Stored data:

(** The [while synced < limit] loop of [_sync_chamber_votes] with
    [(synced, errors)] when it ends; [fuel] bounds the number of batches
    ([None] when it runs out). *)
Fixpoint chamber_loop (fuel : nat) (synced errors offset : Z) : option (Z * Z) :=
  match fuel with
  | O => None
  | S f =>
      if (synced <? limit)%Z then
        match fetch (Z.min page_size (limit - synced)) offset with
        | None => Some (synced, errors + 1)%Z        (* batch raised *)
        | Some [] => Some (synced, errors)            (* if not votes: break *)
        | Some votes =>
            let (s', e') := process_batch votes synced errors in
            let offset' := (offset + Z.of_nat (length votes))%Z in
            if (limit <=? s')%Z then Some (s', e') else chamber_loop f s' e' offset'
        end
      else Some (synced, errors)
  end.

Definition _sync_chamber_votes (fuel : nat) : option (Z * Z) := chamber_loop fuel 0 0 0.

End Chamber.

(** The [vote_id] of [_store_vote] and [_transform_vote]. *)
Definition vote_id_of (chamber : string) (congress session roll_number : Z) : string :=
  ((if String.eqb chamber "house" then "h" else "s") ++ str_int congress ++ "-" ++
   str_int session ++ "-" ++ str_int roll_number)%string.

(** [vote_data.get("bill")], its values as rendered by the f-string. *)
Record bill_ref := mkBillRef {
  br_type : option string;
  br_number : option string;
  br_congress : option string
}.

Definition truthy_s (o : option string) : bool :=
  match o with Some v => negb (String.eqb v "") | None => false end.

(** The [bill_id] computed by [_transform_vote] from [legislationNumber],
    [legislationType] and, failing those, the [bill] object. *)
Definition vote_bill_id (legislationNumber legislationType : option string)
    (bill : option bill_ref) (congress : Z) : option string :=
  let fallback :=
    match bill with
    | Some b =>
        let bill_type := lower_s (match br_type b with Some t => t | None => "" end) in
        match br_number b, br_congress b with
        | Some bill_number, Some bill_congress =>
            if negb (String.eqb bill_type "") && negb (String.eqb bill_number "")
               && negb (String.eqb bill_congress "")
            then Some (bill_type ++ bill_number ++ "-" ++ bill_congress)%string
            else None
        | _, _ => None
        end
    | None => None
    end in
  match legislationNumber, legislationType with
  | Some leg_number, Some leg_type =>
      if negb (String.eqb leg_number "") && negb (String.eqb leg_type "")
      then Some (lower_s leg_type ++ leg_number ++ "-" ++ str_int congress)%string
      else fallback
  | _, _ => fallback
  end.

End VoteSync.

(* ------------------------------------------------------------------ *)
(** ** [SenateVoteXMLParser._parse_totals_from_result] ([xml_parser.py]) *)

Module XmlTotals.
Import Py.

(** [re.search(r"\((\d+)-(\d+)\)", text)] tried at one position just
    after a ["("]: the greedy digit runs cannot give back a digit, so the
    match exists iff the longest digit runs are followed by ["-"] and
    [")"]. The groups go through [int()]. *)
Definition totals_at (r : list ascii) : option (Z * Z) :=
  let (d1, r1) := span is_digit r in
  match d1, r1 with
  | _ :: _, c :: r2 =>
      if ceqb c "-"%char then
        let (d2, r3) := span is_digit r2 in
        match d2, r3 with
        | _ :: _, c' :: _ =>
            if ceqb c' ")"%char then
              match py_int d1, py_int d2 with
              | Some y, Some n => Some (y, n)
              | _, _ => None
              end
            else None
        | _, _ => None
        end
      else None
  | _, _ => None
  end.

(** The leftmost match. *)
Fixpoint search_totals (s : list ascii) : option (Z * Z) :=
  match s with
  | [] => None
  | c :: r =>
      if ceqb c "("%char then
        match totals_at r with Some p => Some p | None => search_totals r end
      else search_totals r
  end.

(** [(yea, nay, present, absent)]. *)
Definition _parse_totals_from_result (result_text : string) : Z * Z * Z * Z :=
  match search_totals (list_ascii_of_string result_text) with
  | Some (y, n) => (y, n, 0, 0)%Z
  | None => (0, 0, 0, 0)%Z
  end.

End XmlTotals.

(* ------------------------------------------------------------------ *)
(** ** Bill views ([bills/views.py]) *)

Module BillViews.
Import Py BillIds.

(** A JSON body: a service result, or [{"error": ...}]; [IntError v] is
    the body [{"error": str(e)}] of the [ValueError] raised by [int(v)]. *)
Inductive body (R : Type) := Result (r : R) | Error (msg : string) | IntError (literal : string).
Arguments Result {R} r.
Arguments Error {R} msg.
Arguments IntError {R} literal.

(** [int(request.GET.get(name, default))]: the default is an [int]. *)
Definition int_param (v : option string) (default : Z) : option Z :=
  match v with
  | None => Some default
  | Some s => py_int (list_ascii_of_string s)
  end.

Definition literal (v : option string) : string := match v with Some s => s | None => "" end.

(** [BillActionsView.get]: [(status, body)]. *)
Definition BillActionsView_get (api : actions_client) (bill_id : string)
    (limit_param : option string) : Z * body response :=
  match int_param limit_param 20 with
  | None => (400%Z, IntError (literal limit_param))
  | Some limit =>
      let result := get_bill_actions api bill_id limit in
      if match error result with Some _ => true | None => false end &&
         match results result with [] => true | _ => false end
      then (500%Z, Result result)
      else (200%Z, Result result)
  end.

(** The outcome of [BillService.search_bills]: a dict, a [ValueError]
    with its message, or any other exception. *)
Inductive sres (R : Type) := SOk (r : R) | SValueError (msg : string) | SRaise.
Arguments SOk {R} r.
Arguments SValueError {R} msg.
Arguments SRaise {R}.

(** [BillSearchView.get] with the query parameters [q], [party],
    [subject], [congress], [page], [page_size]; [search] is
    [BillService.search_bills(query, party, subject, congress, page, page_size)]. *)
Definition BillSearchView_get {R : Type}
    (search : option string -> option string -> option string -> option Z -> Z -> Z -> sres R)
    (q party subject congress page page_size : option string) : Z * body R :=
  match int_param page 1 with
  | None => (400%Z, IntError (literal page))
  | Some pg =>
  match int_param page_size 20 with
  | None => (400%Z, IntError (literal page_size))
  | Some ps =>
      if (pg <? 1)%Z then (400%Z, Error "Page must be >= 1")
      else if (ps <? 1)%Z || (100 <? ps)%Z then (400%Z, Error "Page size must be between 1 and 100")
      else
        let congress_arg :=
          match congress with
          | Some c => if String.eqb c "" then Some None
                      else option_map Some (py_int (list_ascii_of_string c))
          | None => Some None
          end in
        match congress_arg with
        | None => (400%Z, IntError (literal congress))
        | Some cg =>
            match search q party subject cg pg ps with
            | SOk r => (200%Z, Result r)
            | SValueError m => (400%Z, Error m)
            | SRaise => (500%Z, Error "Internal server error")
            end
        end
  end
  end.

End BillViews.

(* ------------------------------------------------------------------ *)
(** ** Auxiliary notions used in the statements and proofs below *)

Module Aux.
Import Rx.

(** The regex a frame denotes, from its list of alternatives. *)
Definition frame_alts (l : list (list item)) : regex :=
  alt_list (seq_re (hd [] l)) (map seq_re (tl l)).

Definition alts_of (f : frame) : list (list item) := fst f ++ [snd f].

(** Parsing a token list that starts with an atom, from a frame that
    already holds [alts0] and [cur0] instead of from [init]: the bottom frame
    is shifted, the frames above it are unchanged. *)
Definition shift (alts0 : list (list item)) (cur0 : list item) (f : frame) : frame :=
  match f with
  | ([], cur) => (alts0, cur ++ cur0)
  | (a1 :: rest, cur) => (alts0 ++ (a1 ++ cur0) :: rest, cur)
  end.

Activity:
In the records above, how many lines include "fallback"? Give that number and nothing more.

Task output:
3